(Entries provided Opens)

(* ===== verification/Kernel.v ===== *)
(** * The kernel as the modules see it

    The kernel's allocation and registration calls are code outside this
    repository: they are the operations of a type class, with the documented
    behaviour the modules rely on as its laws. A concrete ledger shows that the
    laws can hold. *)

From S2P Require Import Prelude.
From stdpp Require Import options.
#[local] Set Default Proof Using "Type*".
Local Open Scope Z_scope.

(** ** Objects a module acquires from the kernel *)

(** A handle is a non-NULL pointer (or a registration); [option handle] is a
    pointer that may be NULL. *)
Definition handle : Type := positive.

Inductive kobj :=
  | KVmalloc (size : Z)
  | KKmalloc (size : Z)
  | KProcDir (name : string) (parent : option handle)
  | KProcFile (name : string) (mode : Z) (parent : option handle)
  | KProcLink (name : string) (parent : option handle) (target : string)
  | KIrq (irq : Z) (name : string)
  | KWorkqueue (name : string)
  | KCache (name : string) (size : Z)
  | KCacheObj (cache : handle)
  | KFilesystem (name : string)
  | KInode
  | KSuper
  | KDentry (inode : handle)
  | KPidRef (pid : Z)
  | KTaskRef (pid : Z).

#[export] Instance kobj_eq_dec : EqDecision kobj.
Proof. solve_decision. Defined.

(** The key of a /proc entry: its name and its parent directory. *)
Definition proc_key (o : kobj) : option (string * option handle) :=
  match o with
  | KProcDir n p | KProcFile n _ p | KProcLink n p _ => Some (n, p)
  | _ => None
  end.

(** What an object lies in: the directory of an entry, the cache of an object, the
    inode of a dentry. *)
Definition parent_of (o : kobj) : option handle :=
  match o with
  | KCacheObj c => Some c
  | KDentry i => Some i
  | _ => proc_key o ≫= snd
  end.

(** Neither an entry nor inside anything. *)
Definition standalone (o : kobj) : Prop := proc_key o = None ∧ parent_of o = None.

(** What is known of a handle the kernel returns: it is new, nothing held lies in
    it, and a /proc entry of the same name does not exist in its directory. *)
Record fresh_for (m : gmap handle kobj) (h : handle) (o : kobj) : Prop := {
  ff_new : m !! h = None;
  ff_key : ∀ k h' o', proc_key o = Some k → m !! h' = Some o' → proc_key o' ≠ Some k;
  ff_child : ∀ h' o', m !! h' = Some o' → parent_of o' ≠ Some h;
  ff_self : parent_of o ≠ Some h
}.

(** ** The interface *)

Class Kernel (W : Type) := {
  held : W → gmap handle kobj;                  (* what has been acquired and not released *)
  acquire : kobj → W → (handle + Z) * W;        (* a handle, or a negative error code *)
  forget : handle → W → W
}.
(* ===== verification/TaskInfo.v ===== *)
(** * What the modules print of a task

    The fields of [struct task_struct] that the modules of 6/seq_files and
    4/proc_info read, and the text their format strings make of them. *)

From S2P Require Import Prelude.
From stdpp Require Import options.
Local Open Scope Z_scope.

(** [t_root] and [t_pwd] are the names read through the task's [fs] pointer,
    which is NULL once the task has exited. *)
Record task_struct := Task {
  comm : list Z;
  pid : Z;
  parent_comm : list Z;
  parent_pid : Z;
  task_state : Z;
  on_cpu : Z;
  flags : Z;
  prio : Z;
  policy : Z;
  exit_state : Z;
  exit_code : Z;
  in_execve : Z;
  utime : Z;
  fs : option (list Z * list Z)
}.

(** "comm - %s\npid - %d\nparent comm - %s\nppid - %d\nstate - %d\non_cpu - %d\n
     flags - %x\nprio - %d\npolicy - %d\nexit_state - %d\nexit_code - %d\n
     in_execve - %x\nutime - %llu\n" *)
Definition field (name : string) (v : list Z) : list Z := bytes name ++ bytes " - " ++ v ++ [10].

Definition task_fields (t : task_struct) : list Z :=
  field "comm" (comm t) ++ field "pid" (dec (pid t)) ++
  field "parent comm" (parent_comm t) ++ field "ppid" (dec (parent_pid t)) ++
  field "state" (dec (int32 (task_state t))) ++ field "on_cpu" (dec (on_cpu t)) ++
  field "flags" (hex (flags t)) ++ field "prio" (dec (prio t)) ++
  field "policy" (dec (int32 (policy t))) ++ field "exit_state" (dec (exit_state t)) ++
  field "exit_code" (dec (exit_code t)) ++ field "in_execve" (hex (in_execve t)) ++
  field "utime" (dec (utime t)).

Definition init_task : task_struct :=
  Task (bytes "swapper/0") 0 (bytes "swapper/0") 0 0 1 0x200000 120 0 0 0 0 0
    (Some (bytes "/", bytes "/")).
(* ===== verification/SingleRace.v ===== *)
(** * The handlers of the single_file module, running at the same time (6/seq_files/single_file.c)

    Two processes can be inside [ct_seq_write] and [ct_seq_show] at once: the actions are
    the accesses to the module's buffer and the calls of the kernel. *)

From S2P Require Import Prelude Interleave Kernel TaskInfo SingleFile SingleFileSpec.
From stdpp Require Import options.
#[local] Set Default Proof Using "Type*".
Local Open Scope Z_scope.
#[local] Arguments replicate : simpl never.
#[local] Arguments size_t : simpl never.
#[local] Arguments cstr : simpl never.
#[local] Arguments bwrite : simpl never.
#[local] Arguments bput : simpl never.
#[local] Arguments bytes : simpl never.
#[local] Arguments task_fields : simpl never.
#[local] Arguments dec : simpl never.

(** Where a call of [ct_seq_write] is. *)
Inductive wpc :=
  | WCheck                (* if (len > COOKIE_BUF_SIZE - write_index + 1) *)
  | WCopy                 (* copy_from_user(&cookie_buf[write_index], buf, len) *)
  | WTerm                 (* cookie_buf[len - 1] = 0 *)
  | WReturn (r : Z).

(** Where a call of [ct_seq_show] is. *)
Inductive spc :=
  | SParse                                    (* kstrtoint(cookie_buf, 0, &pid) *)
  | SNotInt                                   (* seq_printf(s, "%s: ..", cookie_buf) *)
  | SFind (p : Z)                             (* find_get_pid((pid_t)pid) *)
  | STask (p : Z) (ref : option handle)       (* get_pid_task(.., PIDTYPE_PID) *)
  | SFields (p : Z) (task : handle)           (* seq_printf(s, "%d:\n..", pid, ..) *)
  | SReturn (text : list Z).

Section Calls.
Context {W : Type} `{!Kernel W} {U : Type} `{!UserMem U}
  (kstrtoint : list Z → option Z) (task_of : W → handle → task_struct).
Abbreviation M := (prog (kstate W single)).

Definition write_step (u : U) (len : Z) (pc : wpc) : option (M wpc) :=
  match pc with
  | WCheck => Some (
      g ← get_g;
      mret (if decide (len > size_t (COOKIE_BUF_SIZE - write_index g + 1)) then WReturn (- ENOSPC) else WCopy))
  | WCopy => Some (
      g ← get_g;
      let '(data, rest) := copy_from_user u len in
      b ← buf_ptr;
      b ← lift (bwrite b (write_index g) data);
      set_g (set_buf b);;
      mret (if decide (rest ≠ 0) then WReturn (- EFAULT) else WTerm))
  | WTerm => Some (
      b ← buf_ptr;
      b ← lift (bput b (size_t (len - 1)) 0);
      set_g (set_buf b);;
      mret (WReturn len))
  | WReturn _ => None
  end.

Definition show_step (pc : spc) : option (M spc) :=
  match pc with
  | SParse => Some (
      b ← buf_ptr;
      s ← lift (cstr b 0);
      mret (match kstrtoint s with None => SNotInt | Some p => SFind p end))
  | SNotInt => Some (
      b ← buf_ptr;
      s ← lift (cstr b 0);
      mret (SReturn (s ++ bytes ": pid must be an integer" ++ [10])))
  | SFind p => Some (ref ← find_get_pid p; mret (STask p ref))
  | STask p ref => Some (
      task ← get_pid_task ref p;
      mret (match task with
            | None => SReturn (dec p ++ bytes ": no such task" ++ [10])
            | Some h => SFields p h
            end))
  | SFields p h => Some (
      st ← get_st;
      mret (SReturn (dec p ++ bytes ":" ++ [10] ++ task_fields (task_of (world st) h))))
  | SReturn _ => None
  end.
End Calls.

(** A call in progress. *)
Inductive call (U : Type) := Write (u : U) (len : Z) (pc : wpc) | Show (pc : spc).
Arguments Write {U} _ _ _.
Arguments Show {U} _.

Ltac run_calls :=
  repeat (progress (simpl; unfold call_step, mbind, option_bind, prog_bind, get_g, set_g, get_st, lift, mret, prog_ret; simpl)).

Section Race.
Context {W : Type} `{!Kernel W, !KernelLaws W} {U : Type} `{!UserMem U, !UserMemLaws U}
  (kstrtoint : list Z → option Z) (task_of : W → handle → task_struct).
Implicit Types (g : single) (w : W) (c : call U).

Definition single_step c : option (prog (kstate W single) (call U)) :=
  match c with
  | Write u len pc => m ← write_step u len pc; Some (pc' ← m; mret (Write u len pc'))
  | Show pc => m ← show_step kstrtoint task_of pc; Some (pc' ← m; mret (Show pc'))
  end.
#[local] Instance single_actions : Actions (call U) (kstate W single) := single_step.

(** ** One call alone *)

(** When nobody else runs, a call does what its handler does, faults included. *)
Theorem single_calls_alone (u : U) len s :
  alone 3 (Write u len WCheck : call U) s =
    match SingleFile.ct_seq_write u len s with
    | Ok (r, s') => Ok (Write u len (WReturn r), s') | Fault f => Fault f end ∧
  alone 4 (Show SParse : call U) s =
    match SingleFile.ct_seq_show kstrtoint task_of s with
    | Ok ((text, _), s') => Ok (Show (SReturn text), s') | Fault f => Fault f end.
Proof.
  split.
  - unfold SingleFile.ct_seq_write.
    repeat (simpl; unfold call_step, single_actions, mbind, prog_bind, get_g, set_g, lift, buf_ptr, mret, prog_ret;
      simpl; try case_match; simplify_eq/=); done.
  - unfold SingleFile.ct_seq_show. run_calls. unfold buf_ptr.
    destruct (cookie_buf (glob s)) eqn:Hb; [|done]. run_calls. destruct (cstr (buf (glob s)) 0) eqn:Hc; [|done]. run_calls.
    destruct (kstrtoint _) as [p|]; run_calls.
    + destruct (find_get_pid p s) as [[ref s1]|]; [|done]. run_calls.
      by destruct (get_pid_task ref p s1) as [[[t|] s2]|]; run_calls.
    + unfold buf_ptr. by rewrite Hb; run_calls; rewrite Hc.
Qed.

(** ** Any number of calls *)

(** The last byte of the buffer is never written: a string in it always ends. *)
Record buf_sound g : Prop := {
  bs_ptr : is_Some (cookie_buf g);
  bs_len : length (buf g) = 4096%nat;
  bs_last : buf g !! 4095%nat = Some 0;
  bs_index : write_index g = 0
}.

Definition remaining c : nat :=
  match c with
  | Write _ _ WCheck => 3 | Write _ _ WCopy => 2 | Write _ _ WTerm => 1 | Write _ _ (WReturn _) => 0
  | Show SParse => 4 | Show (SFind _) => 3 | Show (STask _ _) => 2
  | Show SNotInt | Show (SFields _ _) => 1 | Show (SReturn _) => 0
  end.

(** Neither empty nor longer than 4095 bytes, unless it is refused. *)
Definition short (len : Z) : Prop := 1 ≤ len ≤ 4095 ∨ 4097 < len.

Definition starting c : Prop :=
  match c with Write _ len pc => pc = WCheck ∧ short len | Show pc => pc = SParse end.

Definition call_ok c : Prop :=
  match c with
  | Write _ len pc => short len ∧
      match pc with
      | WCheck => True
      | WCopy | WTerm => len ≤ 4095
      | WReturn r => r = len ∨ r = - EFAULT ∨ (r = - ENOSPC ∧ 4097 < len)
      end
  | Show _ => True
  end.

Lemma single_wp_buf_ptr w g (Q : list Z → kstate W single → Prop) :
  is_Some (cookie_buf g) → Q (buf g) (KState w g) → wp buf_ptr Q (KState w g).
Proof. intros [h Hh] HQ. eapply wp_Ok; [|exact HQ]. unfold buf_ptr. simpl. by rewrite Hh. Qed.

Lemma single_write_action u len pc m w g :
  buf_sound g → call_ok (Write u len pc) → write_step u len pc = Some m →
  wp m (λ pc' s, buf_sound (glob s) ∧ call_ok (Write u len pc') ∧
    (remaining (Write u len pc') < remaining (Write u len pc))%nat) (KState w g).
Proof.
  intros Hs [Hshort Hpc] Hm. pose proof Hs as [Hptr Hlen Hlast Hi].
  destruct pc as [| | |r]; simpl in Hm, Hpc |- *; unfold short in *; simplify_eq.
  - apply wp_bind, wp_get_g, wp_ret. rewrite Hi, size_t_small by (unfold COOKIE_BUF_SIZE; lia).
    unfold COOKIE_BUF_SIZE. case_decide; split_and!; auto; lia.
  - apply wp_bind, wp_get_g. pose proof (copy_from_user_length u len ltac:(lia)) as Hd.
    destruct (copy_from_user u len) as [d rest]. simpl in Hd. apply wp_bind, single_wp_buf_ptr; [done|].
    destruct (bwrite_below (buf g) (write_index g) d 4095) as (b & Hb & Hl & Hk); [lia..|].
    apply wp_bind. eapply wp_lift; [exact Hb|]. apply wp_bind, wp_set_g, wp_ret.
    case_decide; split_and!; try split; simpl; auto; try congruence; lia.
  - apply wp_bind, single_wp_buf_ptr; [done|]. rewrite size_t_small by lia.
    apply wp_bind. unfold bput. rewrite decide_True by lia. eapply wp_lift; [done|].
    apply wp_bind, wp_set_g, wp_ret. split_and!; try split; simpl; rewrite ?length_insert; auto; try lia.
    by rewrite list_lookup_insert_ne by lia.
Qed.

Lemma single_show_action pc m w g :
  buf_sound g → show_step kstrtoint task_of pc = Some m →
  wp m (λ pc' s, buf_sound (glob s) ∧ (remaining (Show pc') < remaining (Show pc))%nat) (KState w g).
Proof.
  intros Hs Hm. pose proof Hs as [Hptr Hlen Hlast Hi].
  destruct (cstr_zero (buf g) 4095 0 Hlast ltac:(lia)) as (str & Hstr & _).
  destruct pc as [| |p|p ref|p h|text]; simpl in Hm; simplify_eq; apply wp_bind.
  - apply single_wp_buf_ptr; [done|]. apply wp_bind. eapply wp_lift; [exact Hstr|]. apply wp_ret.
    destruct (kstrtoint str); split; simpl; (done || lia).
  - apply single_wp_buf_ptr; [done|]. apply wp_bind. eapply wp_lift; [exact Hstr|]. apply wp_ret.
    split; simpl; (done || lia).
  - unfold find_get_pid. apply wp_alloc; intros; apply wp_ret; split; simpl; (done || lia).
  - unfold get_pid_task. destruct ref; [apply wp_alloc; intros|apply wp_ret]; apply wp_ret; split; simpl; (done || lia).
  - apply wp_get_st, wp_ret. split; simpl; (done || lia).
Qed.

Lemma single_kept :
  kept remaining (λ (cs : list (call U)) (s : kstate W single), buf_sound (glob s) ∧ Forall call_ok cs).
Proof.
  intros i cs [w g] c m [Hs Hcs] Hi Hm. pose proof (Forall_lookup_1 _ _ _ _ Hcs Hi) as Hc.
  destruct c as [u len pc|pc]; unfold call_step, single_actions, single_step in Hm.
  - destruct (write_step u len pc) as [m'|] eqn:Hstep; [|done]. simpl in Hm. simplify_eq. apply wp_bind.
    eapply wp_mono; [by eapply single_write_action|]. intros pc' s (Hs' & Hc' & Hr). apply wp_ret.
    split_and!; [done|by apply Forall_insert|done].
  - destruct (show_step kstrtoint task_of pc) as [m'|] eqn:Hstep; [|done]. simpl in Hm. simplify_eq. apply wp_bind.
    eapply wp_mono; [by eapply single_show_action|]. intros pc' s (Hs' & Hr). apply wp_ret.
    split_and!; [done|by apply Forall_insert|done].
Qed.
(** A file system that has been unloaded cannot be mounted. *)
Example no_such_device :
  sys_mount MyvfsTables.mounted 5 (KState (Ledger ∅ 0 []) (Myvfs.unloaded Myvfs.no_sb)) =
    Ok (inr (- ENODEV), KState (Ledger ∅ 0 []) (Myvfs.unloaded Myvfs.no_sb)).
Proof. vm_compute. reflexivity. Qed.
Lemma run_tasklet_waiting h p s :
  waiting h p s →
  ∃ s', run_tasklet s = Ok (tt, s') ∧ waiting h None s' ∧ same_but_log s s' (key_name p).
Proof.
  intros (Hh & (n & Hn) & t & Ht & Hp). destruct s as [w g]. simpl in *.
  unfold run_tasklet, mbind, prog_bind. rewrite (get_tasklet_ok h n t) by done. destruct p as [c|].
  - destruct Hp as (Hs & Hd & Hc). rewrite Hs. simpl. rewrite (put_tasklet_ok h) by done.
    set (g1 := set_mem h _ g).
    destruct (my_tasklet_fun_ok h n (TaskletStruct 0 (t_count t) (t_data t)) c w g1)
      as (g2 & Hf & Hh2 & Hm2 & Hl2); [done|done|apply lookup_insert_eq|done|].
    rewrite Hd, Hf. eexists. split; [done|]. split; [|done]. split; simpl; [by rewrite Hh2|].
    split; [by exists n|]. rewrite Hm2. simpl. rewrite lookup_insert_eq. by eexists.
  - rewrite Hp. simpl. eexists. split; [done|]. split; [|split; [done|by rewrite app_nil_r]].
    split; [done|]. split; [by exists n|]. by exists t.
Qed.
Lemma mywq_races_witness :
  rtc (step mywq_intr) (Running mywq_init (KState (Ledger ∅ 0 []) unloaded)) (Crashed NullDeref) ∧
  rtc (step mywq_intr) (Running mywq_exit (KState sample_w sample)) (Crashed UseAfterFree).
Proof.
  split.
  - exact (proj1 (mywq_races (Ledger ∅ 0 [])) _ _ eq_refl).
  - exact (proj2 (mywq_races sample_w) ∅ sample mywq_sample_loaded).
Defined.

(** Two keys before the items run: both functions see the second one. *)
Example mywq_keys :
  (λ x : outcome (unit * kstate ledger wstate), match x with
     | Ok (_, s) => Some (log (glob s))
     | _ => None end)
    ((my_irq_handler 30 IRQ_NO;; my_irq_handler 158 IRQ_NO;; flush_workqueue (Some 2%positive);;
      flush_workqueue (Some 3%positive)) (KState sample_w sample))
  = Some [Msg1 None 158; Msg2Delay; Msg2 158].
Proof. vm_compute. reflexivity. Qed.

(Entries provided Closes)

Exercise prompt:
Repeat the entries above exactly, from the first line through the line containing "(** The key".

Task solution:
(* ===== verification/Kernel.v ===== *)
(** * The kernel as the modules see it

    The kernel's allocation and registration calls are code outside this
    repository: they are the operations of a type class, with the documented
    behaviour the modules rely on as its laws. A concrete ledger shows that the
    laws can hold. *)

From S2P Require Import Prelude.
From stdpp Require Import options.
#[local] Set Default Proof Using "Type*".
Local Open Scope Z_scope.

(** ** Objects a module acquires from the kernel *)

(** A handle is a non-NULL pointer (or a registration); [option handle] is a
    pointer that may be NULL. *)
Definition handle : Type := positive.

Inductive kobj :=
  | KVmalloc (size : Z)
  | KKmalloc (size : Z)
  | KProcDir (name : string) (parent : option handle)
  | KProcFile (name : string) (mode : Z) (parent : option handle)
  | KProcLink (name : string) (parent : option handle) (target : string)
  | KIrq (irq : Z) (name : string)
  | KWorkqueue (name : string)
  | KCache (name : string) (size : Z)
  | KCacheObj (cache : handle)
  | KFilesystem (name : string)
  | KInode
  | KSuper
  | KDentry (inode : handle)
  | KPidRef (pid : Z)
  | KTaskRef (pid : Z).

#[export] Instance kobj_eq_dec : EqDecision kobj.
Proof. solve_decision. Defined.

(** The key of a /proc entry: its name and its parent directory. *)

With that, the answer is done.